[EXERCISE MATERIALS]

Lemma shrink_room gapPx minPx maxPx flags hs :
  shaped gapPx (fun h => minPx <= h <= maxPx) flags hs ->
  0 <= openCount (fun h => h >? minPx) flags hs <=
    Z.of_nat (List.length (filter negb flags)) /\
  nonGapSum flags hs - Z.of_nat (List.length (filter negb flags)) * minPx <=
    openCount (fun h => h >? minPx) flags hs * (maxPx - minPx).
Proof.
  induction 1 as [|b h flags hs Hb Hrest IH]; [cbn; lia|].
  cbn [nonGapSum openCount hd tl filter]. unfold movable.
  destruct b; cbn [negb andb List.length]; [lia|].
  rewrite Nat2Z.inj_succ, Z.gtb_ltb.
  destruct (Z.ltb_spec minPx h); lia.
Qed.

Lemma nonGapCount_flags items :
  nonGapCount items = Z.of_nat (List.length (filter negb (isGap items))).
Proof.
  unfold nonGapCount, isGap. f_equal.
  induction items as [|it l IH]; simpl; [reflexivity|].
  destruct (negb (_isGap it)); simpl; now rewrite IH.
Qed.

Lemma nonGapCount_le_length items :
  0 <= nonGapCount items <= Z.of_nat (List.length items).
Proof.
  unfold nonGapCount. pose proof (filter_length_le (fun it => negb (_isGap it)) items).
  lia.
Qed.

Lemma room_has_open (c w d : Z) : 0 <= c -> 0 < d -> d <= c * w -> 1 <= c.
Proof.
  intros Hc Hd Hle. destruct (Z.eq_dec c 0) as [E|E]; [|lia].
  rewrite E in Hle. lia.
Qed.

Lemma potential_positive (c d : Z) : 1 <= c -> 0 < d -> ~ c * d * 1 < 1.
Proof.
  intros Hc Hd. assert (1 * 1 <= c * d) by (apply Z.mul_le_mono_nonneg; lia).
  lia.
Qed.

Section FitConverge.

Variable items : list DisplayItem.
Variables minPx maxPx budgetPx gapPx : Z.

Local Abbreviation flags := (isGap items).
Local Abbreviation okB := (fun h => minPx <= h <= maxPx).
Local Abbreviation cntG := (openCount (fun h => h <? maxPx) flags).
Local Abbreviation cntS := (openCount (fun h => h >? minPx) flags).
Local Abbreviation loop := (redistribute items minPx maxPx).

Hypothesis feasible :
  minPx * nonGapCount items <= budgetPx - fixedGap items gapPx
    <= maxPx * nonGapCount items.

Lemma loop_done guardLeft hs : loop guardLeft hs 0 = (hs, 0).
Proof. destruct guardLeft; reflexivity. Qed.

(** Under feasibility a deficit is never larger than the room left above
    the entries, and a surplus never larger than the room below. *)
Lemma deficit_room hs delta :
  shaped gapPx okB flags hs -> delta = budgetPx - sum hs ->
  delta <= cntG hs * (maxPx - minPx) /\
  - delta <= cntS hs * (maxPx - minPx).
Proof.
  intros Hsh Hd.
  pose proof (shaped_sum _ _ _ _ Hsh) as Hs.
  pose proof (grow_room _ _ _ _ _ Hsh) as [_ Hg].
  pose proof (shrink_room _ _ _ _ _ Hsh) as [_ Hk].
  rewrite <- nonGapCount_flags in Hg, Hk.
  unfold fixedGap, gapCount in feasible. lia.
Qed.

Lemma grow_converges (k : nat) : forall hs delta,
  shaped gapPx okB flags hs -> delta = budgetPx - sum hs ->
  0 < delta ->
  cntG hs * delta * 9 ^ Z.of_nat k < 16 ^ Z.of_nat k ->
  snd (loop (S k) hs delta) = 0.
Proof.
  induction k as [|k IH]; intros hs delta Hsh Hd Hpos Hpot.
  - exfalso. destruct (deficit_room hs delta Hsh Hd) as [Hr _].
    pose proof (grow_room _ _ _ _ _ Hsh) as [Hc _].
    change (9 ^ Z.of_nat 0) with 1 in Hpot. change (16 ^ Z.of_nat 0) with 1 in Hpot.
    apply (potential_positive (cntG hs) delta); auto.
    apply (room_has_open _ (maxPx - minPx) delta); lia.
  - destruct (deficit_room hs delta Hsh Hd) as [Hr _].
    pose proof (grow_room _ _ _ _ _ Hsh) as [Hc _].
    assert (Hc1 : 1 <= cntG hs)
      by (apply (room_has_open _ (maxPx - minPx) delta); lia).
    change (loop (S (S k)) hs delta) with
      (if delta =? 0 then (hs, delta)
       else match redistributeStep items minPx maxPx hs delta with
            | None => (hs, delta)
            | Some (hs', delta') => loop (S k) hs' delta'
            end).
    replace (delta =? 0) with false by (symmetry; apply Z.eqb_neq; lia).
    pose proof (redistributeStep_shaped items minPx maxPx gapPx okB
                  ltac:(cbv beta; intros; lia) ltac:(cbv beta; intros; lia)
                  hs delta) as Hsh'.
    pose proof (redistributeStep_sum items minPx maxPx hs delta) as Hsum'.
    rewrite redistributeStep_pass in *.
    replace (delta >? 0) with true in * by (symmetry; apply Z.gtb_lt; lia).
    replace (cntG hs =? 0) with false in * by (symmetry; apply Z.eqb_neq; lia).
    pose proof (pass_progress (fun h => maxPx - h) Z.add (fun h => h <? maxPx)
                  (fun r => r) ltac:(cbv beta; intros; lia)
                  ltac:(cbv beta; intros; lia)
                  flags hs delta ltac:(cbv beta; intros; lia) Hpos Hc1)
      as Hprog.
    cbv zeta in Hprog.
    destruct (pass _ _ _ _ _ _ _ _) as [hs' d'].
    specialize (Hsh' hs' d' Hsh eq_refl). specialize (Hsum' hs' d' eq_refl).
    cbn [fst snd] in Hprog.
    destruct Hprog as [E|[Hd' Hdrop]].
    + subst d'. now rewrite loop_done.
    + apply IH; auto; [lia|].
      apply (potential_step (cntG hs * delta)); [lia|lia|].
      rewrite Nat2Z.inj_succ, <- Z.add_1_r in Hpot. exact Hpot.
Qed.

[YOUR TASK]
Return only the lines between the one holding "cbn [nonGapSum openCount" and the one holding "Lemma nonGapCount_le_length items", inclusive, exactly as they appear above.

[ANSWER TO THIS TASK]
  cbn [nonGapSum openCount hd tl filter]. unfold movable.
  destruct b; cbn [negb andb List.length]; [lia|].
  rewrite Nat2Z.inj_succ, Z.gtb_ltb.
  destruct (Z.ltb_spec minPx h); lia.
Qed.

Lemma nonGapCount_flags items :
  nonGapCount items = Z.of_nat (List.length (filter negb (isGap items))).
Proof.
  unfold nonGapCount, isGap. f_equal.
  induction items as [|it l IH]; simpl; [reflexivity|].
  destruct (negb (_isGap it)); simpl; now rewrite IH.
Qed.

Lemma nonGapCount_le_length items :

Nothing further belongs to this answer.